* _Goal of the exercise_
Find the string "EnsureConsumerGroupCommand" in the data, then copy every line where it is found.

* _Data section_
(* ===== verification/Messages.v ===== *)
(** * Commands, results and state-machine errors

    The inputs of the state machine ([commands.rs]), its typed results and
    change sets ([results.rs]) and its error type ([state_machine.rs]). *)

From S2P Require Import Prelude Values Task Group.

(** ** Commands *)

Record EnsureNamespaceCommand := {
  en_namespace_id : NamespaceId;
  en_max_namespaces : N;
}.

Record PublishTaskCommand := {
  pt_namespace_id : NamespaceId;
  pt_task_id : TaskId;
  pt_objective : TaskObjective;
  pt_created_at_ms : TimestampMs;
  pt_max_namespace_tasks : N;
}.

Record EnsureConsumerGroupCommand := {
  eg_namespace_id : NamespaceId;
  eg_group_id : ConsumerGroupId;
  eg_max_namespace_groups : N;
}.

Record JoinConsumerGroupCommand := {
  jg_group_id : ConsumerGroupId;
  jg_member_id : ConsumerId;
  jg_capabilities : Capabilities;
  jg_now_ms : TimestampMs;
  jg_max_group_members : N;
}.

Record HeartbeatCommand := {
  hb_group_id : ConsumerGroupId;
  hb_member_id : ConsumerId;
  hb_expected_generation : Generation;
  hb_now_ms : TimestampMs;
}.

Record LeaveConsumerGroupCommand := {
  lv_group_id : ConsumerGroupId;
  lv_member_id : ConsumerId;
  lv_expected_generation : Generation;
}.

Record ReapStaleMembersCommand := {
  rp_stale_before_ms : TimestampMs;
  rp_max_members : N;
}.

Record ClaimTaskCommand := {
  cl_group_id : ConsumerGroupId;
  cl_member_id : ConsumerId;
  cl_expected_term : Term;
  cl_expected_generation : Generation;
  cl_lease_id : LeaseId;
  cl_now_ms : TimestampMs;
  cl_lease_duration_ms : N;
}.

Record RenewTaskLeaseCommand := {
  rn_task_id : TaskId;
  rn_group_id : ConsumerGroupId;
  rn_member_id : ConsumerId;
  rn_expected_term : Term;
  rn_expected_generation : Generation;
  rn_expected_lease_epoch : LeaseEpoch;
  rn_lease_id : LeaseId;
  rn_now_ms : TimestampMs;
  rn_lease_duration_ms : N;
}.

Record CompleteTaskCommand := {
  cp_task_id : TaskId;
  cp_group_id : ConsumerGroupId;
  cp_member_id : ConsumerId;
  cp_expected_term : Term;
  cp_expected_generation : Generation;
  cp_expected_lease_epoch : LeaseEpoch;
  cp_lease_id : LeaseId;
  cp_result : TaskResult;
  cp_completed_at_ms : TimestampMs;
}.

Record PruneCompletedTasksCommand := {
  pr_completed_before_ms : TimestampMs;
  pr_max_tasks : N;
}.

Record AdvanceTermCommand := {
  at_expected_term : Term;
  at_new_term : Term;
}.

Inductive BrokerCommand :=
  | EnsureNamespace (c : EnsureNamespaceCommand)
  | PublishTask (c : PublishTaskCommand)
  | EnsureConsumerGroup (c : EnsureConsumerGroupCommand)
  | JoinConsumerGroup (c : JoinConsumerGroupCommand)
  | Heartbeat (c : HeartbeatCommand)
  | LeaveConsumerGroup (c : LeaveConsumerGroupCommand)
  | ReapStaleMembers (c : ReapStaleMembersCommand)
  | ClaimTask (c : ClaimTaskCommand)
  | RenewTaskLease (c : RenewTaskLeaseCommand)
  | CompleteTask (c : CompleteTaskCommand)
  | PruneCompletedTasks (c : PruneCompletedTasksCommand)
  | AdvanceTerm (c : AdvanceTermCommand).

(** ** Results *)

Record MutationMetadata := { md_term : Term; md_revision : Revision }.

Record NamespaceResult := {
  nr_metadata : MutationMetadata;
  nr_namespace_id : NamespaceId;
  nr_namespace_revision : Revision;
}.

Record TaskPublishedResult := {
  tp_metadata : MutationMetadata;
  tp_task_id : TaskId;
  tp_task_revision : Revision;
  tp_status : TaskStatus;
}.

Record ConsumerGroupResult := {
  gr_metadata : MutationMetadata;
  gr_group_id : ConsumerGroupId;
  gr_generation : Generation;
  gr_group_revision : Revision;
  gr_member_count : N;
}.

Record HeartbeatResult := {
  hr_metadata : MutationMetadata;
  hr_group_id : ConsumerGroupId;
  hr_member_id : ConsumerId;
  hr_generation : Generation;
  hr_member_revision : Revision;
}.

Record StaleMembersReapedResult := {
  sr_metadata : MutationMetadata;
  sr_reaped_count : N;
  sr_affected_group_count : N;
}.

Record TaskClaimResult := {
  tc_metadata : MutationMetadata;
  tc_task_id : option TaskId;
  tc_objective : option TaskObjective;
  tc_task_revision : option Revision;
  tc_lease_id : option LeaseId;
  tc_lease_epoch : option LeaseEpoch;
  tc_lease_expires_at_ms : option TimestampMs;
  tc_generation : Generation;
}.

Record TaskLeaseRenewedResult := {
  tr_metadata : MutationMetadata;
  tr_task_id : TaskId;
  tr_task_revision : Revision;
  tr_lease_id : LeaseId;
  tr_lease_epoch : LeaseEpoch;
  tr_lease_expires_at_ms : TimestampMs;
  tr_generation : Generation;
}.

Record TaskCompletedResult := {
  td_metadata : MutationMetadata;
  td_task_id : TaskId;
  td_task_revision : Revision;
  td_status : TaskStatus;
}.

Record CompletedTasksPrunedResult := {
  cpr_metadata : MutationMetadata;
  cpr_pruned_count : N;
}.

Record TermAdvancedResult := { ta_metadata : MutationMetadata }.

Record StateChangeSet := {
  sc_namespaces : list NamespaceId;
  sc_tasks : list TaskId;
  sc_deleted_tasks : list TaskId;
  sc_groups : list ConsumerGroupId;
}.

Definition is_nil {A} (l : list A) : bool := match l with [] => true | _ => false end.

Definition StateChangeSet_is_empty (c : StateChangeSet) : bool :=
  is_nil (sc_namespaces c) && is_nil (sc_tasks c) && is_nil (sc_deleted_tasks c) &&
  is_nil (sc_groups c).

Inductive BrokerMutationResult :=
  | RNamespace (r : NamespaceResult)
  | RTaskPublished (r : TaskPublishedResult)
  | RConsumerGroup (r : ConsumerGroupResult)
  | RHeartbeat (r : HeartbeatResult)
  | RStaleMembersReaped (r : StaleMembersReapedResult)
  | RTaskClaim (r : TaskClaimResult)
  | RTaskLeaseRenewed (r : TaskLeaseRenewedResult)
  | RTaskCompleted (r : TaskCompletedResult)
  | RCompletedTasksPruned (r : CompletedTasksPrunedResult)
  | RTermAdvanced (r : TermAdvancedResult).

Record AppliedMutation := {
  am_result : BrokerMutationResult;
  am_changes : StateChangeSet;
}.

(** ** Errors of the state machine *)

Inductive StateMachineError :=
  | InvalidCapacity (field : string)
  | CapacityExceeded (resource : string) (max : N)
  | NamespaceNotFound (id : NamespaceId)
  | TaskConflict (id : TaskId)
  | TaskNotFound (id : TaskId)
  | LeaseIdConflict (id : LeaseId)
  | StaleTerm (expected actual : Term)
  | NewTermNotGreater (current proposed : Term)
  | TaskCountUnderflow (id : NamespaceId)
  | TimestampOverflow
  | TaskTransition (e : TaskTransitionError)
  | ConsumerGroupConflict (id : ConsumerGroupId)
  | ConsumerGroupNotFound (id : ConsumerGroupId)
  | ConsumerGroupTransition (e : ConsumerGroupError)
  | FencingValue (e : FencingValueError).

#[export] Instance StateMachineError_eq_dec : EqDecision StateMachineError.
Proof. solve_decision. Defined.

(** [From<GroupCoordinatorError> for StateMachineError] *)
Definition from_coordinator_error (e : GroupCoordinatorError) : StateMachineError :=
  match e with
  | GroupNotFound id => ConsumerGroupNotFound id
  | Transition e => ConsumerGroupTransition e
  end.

---

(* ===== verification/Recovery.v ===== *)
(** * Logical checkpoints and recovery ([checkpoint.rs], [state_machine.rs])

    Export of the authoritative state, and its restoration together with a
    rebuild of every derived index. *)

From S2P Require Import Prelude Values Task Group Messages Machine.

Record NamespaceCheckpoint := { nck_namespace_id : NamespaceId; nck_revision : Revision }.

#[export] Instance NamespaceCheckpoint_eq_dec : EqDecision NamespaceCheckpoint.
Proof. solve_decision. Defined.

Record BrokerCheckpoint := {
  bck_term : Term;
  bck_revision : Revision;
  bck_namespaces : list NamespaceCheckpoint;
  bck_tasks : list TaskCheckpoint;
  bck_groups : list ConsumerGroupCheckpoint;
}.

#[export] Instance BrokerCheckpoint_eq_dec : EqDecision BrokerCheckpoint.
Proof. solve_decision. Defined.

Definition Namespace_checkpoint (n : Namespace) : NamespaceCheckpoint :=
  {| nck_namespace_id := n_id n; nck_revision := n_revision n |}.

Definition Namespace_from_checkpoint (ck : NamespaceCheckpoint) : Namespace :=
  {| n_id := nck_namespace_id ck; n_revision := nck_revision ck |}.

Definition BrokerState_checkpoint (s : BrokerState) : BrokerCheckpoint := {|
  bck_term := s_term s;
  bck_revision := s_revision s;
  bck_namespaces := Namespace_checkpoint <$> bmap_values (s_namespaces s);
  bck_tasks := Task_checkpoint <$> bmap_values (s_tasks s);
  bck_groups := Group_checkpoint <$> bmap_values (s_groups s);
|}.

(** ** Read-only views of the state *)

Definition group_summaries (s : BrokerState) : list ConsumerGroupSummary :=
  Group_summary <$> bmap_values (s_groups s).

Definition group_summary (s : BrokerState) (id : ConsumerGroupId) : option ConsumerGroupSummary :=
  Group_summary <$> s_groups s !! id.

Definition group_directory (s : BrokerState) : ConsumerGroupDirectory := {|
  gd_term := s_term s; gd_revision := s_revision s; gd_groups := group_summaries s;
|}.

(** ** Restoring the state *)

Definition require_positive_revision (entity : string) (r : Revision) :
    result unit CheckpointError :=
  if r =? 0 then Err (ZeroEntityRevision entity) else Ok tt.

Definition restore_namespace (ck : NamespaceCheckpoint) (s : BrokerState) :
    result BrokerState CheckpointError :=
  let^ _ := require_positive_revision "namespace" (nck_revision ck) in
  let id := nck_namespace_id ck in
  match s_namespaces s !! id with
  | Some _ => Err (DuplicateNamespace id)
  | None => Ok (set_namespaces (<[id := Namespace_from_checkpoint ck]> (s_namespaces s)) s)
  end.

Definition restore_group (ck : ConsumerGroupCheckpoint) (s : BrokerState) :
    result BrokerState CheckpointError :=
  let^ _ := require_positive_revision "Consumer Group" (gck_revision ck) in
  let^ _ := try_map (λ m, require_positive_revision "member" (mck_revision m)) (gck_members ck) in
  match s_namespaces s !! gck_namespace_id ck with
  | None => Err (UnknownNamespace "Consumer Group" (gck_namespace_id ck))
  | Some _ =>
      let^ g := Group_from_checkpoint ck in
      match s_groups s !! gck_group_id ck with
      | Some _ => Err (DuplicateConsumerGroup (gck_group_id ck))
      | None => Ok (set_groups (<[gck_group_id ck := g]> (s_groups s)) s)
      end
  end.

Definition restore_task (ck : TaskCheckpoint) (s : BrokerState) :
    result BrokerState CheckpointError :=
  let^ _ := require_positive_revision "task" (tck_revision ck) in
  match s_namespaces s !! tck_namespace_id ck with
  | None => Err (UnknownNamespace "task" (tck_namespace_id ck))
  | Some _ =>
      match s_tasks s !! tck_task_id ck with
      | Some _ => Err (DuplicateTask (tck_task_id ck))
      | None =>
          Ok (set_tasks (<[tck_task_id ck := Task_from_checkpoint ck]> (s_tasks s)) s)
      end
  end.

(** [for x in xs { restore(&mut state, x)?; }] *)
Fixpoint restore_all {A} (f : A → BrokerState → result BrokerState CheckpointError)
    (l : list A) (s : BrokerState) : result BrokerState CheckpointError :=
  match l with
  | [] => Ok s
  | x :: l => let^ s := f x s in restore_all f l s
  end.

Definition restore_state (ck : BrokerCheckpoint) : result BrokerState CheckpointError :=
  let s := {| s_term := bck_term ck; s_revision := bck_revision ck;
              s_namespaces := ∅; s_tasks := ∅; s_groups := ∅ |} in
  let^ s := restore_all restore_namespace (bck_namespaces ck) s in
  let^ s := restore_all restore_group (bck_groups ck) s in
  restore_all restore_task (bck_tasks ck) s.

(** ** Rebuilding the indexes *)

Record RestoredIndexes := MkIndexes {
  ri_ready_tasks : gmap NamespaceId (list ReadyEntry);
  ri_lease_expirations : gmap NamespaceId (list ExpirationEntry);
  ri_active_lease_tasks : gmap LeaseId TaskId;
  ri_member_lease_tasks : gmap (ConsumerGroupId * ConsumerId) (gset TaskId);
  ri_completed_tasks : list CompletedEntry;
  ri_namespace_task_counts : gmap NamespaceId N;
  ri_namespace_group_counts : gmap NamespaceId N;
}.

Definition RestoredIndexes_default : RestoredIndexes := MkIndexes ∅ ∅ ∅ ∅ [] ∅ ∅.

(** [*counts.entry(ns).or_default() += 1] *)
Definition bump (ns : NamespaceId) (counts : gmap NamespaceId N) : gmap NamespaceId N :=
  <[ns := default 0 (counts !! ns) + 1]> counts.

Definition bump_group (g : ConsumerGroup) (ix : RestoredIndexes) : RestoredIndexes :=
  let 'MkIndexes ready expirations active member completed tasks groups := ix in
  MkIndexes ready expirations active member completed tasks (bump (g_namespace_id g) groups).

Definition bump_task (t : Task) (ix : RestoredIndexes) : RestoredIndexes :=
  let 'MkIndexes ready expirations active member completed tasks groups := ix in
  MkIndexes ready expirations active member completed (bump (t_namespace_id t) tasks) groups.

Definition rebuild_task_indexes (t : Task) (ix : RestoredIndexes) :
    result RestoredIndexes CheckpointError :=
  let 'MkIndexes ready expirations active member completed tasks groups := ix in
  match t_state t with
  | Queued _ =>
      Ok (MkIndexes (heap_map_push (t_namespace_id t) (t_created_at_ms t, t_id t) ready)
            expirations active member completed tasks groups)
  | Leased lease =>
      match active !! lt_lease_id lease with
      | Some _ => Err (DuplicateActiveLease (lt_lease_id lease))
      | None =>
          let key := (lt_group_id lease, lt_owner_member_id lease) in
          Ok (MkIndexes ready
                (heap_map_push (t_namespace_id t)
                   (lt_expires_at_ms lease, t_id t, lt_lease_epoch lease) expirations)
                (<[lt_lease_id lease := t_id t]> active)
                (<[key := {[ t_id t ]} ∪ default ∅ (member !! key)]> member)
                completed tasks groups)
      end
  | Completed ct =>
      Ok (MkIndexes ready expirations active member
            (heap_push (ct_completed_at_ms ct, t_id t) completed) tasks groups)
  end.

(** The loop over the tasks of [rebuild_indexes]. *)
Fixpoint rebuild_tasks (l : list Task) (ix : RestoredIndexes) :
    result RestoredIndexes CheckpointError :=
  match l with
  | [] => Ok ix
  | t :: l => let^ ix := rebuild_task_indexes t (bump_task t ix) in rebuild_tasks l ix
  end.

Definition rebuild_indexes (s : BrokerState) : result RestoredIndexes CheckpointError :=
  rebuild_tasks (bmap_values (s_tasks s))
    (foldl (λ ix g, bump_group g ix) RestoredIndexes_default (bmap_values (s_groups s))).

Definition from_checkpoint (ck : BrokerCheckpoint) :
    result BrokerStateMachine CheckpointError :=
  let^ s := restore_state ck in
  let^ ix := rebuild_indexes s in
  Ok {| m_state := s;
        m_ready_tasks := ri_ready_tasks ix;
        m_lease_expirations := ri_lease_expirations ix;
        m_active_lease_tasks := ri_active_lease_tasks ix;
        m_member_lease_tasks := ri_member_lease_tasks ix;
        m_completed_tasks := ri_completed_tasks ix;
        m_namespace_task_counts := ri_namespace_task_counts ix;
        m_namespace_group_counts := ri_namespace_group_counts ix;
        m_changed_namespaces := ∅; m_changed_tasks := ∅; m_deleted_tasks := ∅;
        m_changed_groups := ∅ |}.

* _Result_
Record EnsureConsumerGroupCommand := {
  | EnsureConsumerGroup (c : EnsureConsumerGroupCommand)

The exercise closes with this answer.